Below are the entries to work from; restate word for word the portion that opens with the line containing "validate_query_completeness enum scenario sql ctx;" and closes with the line containing "- rewrite !merge_info.", keeping both.

━━━━━━━━━━━━━━━━━━━━━━━━━━━━━━

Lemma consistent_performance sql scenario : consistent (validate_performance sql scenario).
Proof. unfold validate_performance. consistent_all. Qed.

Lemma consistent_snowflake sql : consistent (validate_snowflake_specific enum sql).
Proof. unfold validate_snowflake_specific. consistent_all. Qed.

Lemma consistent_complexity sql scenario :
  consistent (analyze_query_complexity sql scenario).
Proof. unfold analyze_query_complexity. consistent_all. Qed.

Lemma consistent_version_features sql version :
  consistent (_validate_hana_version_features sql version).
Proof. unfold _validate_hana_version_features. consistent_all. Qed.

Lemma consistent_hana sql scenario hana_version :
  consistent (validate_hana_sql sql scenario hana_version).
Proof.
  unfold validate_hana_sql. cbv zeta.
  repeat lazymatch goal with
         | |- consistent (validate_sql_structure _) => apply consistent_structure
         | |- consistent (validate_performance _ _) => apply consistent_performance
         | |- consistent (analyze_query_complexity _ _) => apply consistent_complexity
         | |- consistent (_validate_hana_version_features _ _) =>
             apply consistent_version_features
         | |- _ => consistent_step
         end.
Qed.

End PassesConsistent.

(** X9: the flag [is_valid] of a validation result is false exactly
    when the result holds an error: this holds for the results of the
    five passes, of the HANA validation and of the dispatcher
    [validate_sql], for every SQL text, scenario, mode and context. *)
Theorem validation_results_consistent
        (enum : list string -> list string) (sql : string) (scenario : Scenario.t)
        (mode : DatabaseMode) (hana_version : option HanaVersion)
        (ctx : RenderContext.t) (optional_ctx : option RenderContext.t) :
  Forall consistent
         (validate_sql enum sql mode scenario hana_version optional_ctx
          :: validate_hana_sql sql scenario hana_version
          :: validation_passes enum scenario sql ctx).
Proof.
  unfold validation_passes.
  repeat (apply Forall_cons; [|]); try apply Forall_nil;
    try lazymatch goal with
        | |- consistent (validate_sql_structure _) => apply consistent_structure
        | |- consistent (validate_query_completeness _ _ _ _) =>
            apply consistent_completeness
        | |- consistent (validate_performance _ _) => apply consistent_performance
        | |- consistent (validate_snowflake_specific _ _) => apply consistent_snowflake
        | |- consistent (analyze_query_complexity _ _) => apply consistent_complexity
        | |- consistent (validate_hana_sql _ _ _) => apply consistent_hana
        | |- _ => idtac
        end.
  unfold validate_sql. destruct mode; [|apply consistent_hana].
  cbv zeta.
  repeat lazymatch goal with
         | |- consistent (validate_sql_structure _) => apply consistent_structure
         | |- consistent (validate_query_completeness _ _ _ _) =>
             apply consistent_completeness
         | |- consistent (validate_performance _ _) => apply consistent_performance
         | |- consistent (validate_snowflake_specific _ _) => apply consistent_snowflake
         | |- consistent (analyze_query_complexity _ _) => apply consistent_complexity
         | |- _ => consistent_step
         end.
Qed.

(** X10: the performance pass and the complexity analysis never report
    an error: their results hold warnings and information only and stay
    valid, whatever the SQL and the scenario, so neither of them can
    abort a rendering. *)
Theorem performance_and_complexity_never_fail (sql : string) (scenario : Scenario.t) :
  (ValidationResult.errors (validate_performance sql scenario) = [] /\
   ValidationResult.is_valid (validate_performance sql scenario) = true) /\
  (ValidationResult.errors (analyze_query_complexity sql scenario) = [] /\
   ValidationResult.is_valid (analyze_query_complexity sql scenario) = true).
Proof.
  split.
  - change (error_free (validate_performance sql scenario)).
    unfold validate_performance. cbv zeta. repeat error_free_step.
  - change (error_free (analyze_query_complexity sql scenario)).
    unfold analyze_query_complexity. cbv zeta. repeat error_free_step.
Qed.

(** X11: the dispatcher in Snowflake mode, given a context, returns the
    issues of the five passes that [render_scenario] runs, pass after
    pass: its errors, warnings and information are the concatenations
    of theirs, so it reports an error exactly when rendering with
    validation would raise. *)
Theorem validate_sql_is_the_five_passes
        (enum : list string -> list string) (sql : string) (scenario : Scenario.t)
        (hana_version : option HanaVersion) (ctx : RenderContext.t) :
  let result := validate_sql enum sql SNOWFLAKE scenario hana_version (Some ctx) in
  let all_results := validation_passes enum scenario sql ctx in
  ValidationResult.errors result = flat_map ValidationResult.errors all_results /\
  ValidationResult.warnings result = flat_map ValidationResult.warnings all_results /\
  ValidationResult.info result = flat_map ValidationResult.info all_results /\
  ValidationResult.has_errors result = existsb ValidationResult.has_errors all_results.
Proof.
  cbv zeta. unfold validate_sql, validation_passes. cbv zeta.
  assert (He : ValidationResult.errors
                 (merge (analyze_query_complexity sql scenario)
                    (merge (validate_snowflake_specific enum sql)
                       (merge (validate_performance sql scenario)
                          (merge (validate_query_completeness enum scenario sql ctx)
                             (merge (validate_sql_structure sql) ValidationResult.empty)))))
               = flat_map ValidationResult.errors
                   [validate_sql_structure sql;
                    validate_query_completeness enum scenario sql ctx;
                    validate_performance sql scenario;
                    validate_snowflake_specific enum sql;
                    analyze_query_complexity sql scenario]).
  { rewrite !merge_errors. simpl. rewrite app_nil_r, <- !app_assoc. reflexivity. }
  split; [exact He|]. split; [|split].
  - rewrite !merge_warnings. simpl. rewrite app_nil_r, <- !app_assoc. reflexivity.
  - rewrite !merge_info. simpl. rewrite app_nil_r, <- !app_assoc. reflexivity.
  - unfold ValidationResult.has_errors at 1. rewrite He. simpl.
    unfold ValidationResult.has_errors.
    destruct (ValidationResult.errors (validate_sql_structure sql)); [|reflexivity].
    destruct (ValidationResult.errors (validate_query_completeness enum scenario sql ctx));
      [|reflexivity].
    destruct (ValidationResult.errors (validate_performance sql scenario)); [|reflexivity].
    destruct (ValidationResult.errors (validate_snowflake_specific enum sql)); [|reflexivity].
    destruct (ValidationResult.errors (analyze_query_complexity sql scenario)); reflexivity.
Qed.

━━━━━━━━━━━━━━━━━━━━━━━━━━━━━━

Answer section |
                    validate_query_completeness enum scenario sql ctx;
                    validate_performance sql scenario;
                    validate_snowflake_specific enum sql;
                    analyze_query_complexity sql scenario]).
  { rewrite !merge_errors. simpl. rewrite app_nil_r, <- !app_assoc. reflexivity. }
  split; [exact He|]. split; [|split].
  - rewrite !merge_warnings. simpl. rewrite app_nil_r, <- !app_assoc. reflexivity.
  - rewrite !merge_info. simpl. rewrite app_nil_r, <- !app_assoc. reflexivity.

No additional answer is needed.